Qual a diferença entre “estar acima do peso” e “ser obeso”?
A obesidade é um excesso de gordura na composição do corpo, mas no entanto só poderá ser chamada assim quando mais de 20% da massa corporal total de um homem for constituída por gordura. Numa mulher esse valor é alterado para os 30% dado que em regra, mulheres têm mais gordura corporal do que homens.
Como se mede a obesidade?
Todos nós precisamos de uma certa quantidade de gordura corporal para armazenar energia, isolar calor, absorção de impacto e outras funções, no entanto medir essa exacta quantidade de gordura corporal numa pessoa não é fácil.
As formas mais precisas de medir a obesidade são pesar a pessoa sob a água ou usar técnicas de radioabsorciometria de feixes duplos, métodos que não são práticos para a maioria das pessoas e só disponíveis com recurso a equipamentos especiais.

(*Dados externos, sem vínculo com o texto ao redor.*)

Ltac ti_rules :=
  repeat first
    [ eassumption
    | apply TI_arm_debounce
    | apply TI_arm_inactivity
    | apply TI_arm_typing
    | eapply TI_arm_stall
    | apply TI_arm_anon; [reflexivity|]
    | apply TI_fire_end; cbn [fst snd]
    | match goal with
      | |- TI (clearField (debounceTimer ?a) _) None _ _ _ => apply TI_null_debounce
      | |- TI (clearField (inactivityTimer ?a) _) _ None _ _ => apply TI_null_inactivity
      | |- TI (clearField (userTypingTimer ?a) _) _ _ None _ => apply TI_null_typing
      | |- TI (clearField (StallManager.timer ?s) _) _ _ _ None => apply TI_null_stall
      end
    | apply TI_clear
    | apply TI_unarm ].

Ltac ti_op := unfold TimersInv in *; repeat (cbn; split_one); cbn; ti_rules.

Lemma TI_pause a : TimersInv a → TimersInv (pause a).
Proof. intros H. unfold pause, seq. ti_op. Qed.

Lemma TI_resume a : TimersInv a → TimersInv (resume a).
Proof. intros H. unfold resume, seq. ti_op. Qed.


Ltac unfold_ops :=
  unfold stop, stop_body, resolveApproval, commitmentResumed, handleApproval,
    handleRejection, handleUserDirective, handleUserTyping, handleUserOverride,
    handleSnapshotChanged, fire, processTurn, handleInactivity, kickoff,
    reachHumanTurn, negotiationTurn, extractMessagesOnly, reachDecided,
    negotiationDecided, extractDecided, afterResearch, handleCommitmentPoint,
    executeAction, caught, completed, finally, startResolved, startPaused,
    clearUserTypingDelay, clearDebounce, clearInactivity, resetInactivityTimer,
    armAnon, stallStart, stallStop, setState, addMessage, sendToUI, spawn,
    skip, seq in *.

Ltac ti_frame_append :=
  unfold appendDeduped in *;
  repeat match goal with
  | |- context [addFrom ?b ?j ?l ?a] =>
      let V := fresh "conv" in
      let U := fresh "sink" in
      let E := fresh "E" in
      destruct (addFrom_shape b l j a) as (V & U & E); rewrite !E; clear E
  end.

Ltac ti_list :=
  repeat match goal with
  | |- context [match ?l with [] => _ | _ :: _ => _ end] =>
      atomic_cond l; destruct l eqn:?
  | |- context [match ?s with
                | idle => _ | connecting => _ | reaching_human => _
                | negotiating => _ | awaiting_approval => _ | paused => _
                | done => _ end] =>
      atomic_cond s; destruct s eqn:?
  end.

Ltac ti_all := repeat (progress unfold_ops); unfold TimersInv in *;
  repeat (cbn -[addFrom takeRendezvous]; first [split_one | progress ti_list]);
  cbn -[addFrom takeRendezvous]; ti_frame_append; cbn; ti_rules.

Lemma TI_stop a : TimersInv a → TimersInv (stop a).
Proof. intros H. ti_all. Qed.

Lemma TI_handleApproval requestId a : TimersInv a → TimersInv (handleApproval requestId a).
Proof. intros H. ti_all. Qed.

Lemma TI_handleRejection requestId directive a :
  TimersInv a → TimersInv (handleRejection requestId directive a).
Proof. intros H. ti_all. Qed.

Lemma TI_handleUserDirective txt a : TimersInv a → TimersInv (handleUserDirective txt a).
Proof. intros H. ti_all. Qed.

Lemma TI_handleUserTyping a : TimersInv a → TimersInv (handleUserTyping a).
Proof. intros H. ti_all. Qed.

Lemma TI_handleUserOverride txt a : TimersInv a → TimersInv (handleUserOverride txt a).
Proof. intros H. ti_all. Qed.

Lemma TI_handleSnapshotChanged snapshot a :
  TimersInv a → TimersInv (handleSnapshotChanged snapshot a).
Proof. intros H. ti_all. Qed.

Lemma TI_fire id tm a :
  findTimer id (timers a) = Some tm →
  TimersInv a → TimersInv (fire (cb tm) (set_timers (clearTimeout id (timers a)) a)).
Proof.
  intros Hf H. destruct (cb tm) eqn:Ec;
    [ apply (TI_unarm id) in H
    | apply (TI_unarm id) in H
    | apply (TI_fired_typing _ _ _ _ _ _ _ Hf Ec) in H
    | apply (TI_unarm id) in H
    | apply (TI_unarm id) in H
    | apply (TI_unarm id) in H ];
    ti_all.
Qed.

Lemma TI_resume_k k r o a : TimersInv a → TimersInv (resume_k k r o a).
Proof.
  intros H. destruct k; try (destruct ctx); try (destruct approved); destruct r;
    cbn [resume_k]; ti_all.
Qed.

Theorem TimersInv_step e a a' : TimersInv a → step e a = Some a' → TimersInv a'.
Proof.
  intros H Hs. destruct e; simpl in Hs.
  - injection Hs as <-. by apply TI_pause.
  - injection Hs as <-. by apply TI_resume.
  - injection Hs as <-. by apply TI_stop.
  - injection Hs as <-. by apply TI_handleApproval.
  - injection Hs as <-. by apply TI_handleRejection.
  - injection Hs as <-. by apply TI_handleUserDirective.
  - injection Hs as <-. by apply TI_handleUserTyping.
  - injection Hs as <-. by apply TI_handleUserOverride.
  - destruct (listening a); [|done]. injection Hs as <-.
    by apply TI_handleSnapshotChanged.
  - destruct (canTick _ _ _); [|done]. by injection Hs as <-.
  - destruct (findTimer id (timers a)) as [tm|] eqn:Hf; [|done].
    destruct (bool_decide _); [|done]. injection Hs as <-. by apply TI_fire.
  - destruct (tasks a !! i) as [[call k|]|] eqn:Hi; try done.
    destruct (accepts call r && _); [|done]. injection Hs as <-.
    by apply TI_resume_k.
Qed.

Lemma TimersInv_init cfg prior url continued t0 :
  TimersInv (init cfg prior url continued t0).
Proof.
  destruct prior; (split; [split; [constructor|]|split]); cbn; intros *;
    rewrite ?elem_of_nil; try done; intros [|[|[|]]]; done.
Qed.

Lemma TimersInv_run evs : ∀ a a', TimersInv a → run evs a = Some a' → TimersInv a'.
Proof.
  induction evs as [|e evs IH]; intros a a' H Hr; simpl in Hr.
  - by injection Hr as <-.
  - destruct (step e a) as [a1|] eqn:Hs; [|done].
    eapply IH; [|done]. by eapply TimersInv_step.
Qed.

Theorem reachable_TimersInv a : reachable a → TimersInv a.
Proof.
  intros (cfg & prior & url & c & t0 & evs & Hr).
  eapply TimersInv_run; [|done]. apply TimersInv_init.
Qed.

(** ** Stopping *)

Lemma takeRendezvous_none_iff (l : list Task) :
  countb isRendezvous l = 0%nat → takeRendezvous l = None.
Proof.
  intros H. destruct (takeRendezvous l) as [r|] eqn:E; [|done].
  apply (takeRendezvous_Some _ _ isRendezvous) in E. simpl in E. lia.
Qed.

Lemma takeRendezvous_one (l : list Task) :
  countb isRendezvous l = 1%nat →
  ∃ r, takeRendezvous l = Some r ∧ countb isRendezvous r = 0%nat.
Proof.
  intros H. destruct (takeRendezvous l) as [r|] eqn:E.
  - exists r. split; [done|].
    apply (takeRendezvous_Some _ _ isRendezvous) in E. simpl in E. lia.
  - apply takeRendezvous_None in E. lia.
Qed.
Lemma TI_tracked h d i u st id tm :
  TI h d i u st → (id, tm) ∈ armed h →
  tracked (cb tm) = false ↔ d ≠ Some id ∧ i ≠ Some id ∧ u ≠ Some id.
Proof.
  intros (_ & _ & H) Hin. destruct (H id tm Hin) as (Ho & Hd & Hi & Hu & _).
  split.
  - intros Ht. repeat split; intros E.
    + apply Hd in E. destruct (cb tm); done.
    + apply Hi in E. by rewrite E in Ht.
    + apply Hu in E. by rewrite E in Ht.
  - intros (Nd & Ni & Nu). destruct (cb tm); simpl in *; try done;
      exfalso; eauto.
Qed.

(** The armed timers that the four [clearTimeout]s of [stop()] leave. *)
Lemma stop_cleared (a : Agent) id tm :
  TimersInv a →
  (id, tm) ∈ armed (clearField (userTypingTimer a)
                      (clearField (inactivityTimer a)
                         (clearField (debounceTimer a)
                            (clearField (StallManager.timer (stallManager a))
                               (timers a)))))
  ↔ (id, tm) ∈ armed (timers a) ∧ tracked (cb tm) = false
    ∧ StallManager.timer (stallManager a) ≠ Some id.
Proof.
  intros HT. rewrite !elem_clearField. split.
  - intros ((((Hin & Ns) & Nd) & Ni) & Nu). repeat split; [done| |done].
    by apply (TI_tracked _ _ _ _ _ _ _ HT Hin).
  - intros (Hin & Ht & Ns). apply (TI_tracked _ _ _ _ _ _ _ HT Hin) in Ht.
    by destruct Ht as (? & ? & ?).
Qed.

Lemma takeRendezvous_snoc (l : list Task) c k :
  takeRendezvous (l ++ [Await c k]) = (λ r, r ++ [Await c k]) <$> takeRendezvous l.
Proof.
  induction l as [|t l IH]; [done|]. cbn [app takeRendezvous]. rewrite IH.
  destruct (takeRendezvous l); [done|]. by destruct t.
Qed.

Lemma stop_Stopped a : Inv a → TimersInv a → Stopped a (stop a).
Proof.
  intros [Hwf Hm Hr Hp Haa Hres Hpa Hst] HT. cbn in Hr, Hm.
  unfold stop, stop_body, resolveApproval, commitmentResumed, finally, stallStop,
    resetInactivityTimer, setState, sendToUI, spawn, skip, seq.
  cbn. destruct (approvalResolve a) eqn:Ea; cbn in Hr.
  - destruct (takeRendezvous_one _ Hr) as (r & Er & Hr0).
    destruct (conversation a) eqn:Ec; cbn; rewrite ?Ec; cbn;
      rewrite ?takeRendezvous_snoc, ?Er; cbn;
      rewrite (bool_decide_eq_true_2 (done = done) eq_refl);
      (split; cbn; unfold summaryTask; rewrite ?Ec, ?Er, ?Ea; cbn;
         rewrite ?countb_app, ?Hr0, ?app_nil_r; try done;
       intros id tm; rewrite elem_setTimeout, (elem_clearField (inactivityTimer a));
       change (clearField None ?x) with x;
       rewrite !nextId_clearField, (stop_cleared a id tm HT); unfold rearmed;
       split;
       [ intros [[H _]|[-> ->]]; [by left | by right]
       | intros [(Hin & Ht & Hs)|[_ E]];
         [ left; split; [done|];
           by apply (TI_tracked _ _ _ _ _ _ _ HT Hin) in Ht as (_ & ? & _)
         | right; by injection E ] ]).
  - pose proof (takeRendezvous_none_iff _ Hr) as Er.
    assert (pendingApproval a = None) as Ep
      by (unfold hasPending in Hp; by destruct (pendingApproval a)).
    destruct (conversation a) eqn:Ec; cbn; rewrite ?Ec; cbn;
      (split; cbn; unfold summaryTask; rewrite ?Ec, ?Er, ?Ea, ?Ep; cbn;
         rewrite ?countb_app, ?Hr, ?app_nil_r; try done;
       intros id tm; rewrite (stop_cleared a id tm HT);
       split; [by left | by intros [?|[? _]]]).
Qed.

(** A timer [stop()] leaves behind: the 3 s delay that [handleUserOverride]
    arms after its send has no handle, [stop()] cannot cancel it, and it
    fires in phase [done] and asks the browser for a snapshot. *)
Lemma stop_leaves_override_delay :
  reachable s_overridden
  ∧ (6%nat, {| due := 8000; cb := CbOverrideDelay |}) ∈ armed (timers s_overridden)
  ∧ stop s_overridden = s_stoppedOverride
  ∧ state s_stoppedOverride = done
  ∧ armed (timers s_stoppedOverride)
    = [(6%nat, {| due := 8000; cb := CbOverrideDelay |})]
  ∧ ∃ a', run [E_tick 3000; E_fire 6] s_stoppedOverride = Some a'
          ∧ tasks a' = [Await (LlmChat Summary) K_summary; Await Snapshot K_turn].
Proof.
  split; [by apply (reachable_after
             (toNegotiating ++ [E_override "I can pay 30"; E_done 0 R_ok o0]))|].
  split; [apply list_elem_of_lookup; by exists 1%nat|].
  repeat (split; [reflexivity|]). by eexists.
Qed.

(** The state in which [stop()] reaches its [await].  From every reachable
    state the phase is [done], the observer is stopped and its listener
    removed, the typing flag is cleared, the request is dropped and the
    pending rendezvous resolved, whose turn ends and releases the
    single-flight flag, and the stall scheduler is stopped.  Of the armed
    timers exactly those remain that are neither debounce, inactivity nor
    typing timers nor the scheduler's current timer, together with the
    inactivity timer that the [finally] of the released turn arms anew.  A
    failure of the summary makes [stop()] return [null]. *)
Theorem stop_spec (a : Agent) :
  reachable a →
  Stopped a (stop a)
  ∧ ∀ i err o,
      0 ≤ rnd o < StallManager.MAX_STALL_JITTER_MS →
      tasks (stop a) !! i = Some (Await (LlmChat Summary) K_summary) →
      step (E_done i (R_err err) o) (stop a) = Some (summaryFailed i (stop a))
      ∧ state (summaryFailed i (stop a)) = done.
Proof.
  intros H. pose proof (stop_Stopped a (reachable_Inv a H) (reachable_TimersInv a H))
    as S.
  split; [done|]. intros i err o Ho Hi. split.
  - unfold step. rewrite Hi. cbn [accepts andb].
    by rewrite bool_decide_eq_true_2.
  - by destruct S as [[? _]].
Qed.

Existem ainda métodos mais simples como medir a espessura da camada de gordura abaixo da pele em diversas partes do corpo, ou um outro que consiste em enviar uma quantidade inofensiva de electricidade através do corpo da pessoa.
No entanto, a forma mais comum de diagnosticar a obesidade, é utilizar tabelas de índice de massa corporal (IMC) que se tem tornado um método padrão entre médicos para medir sobrepeso e obesidade.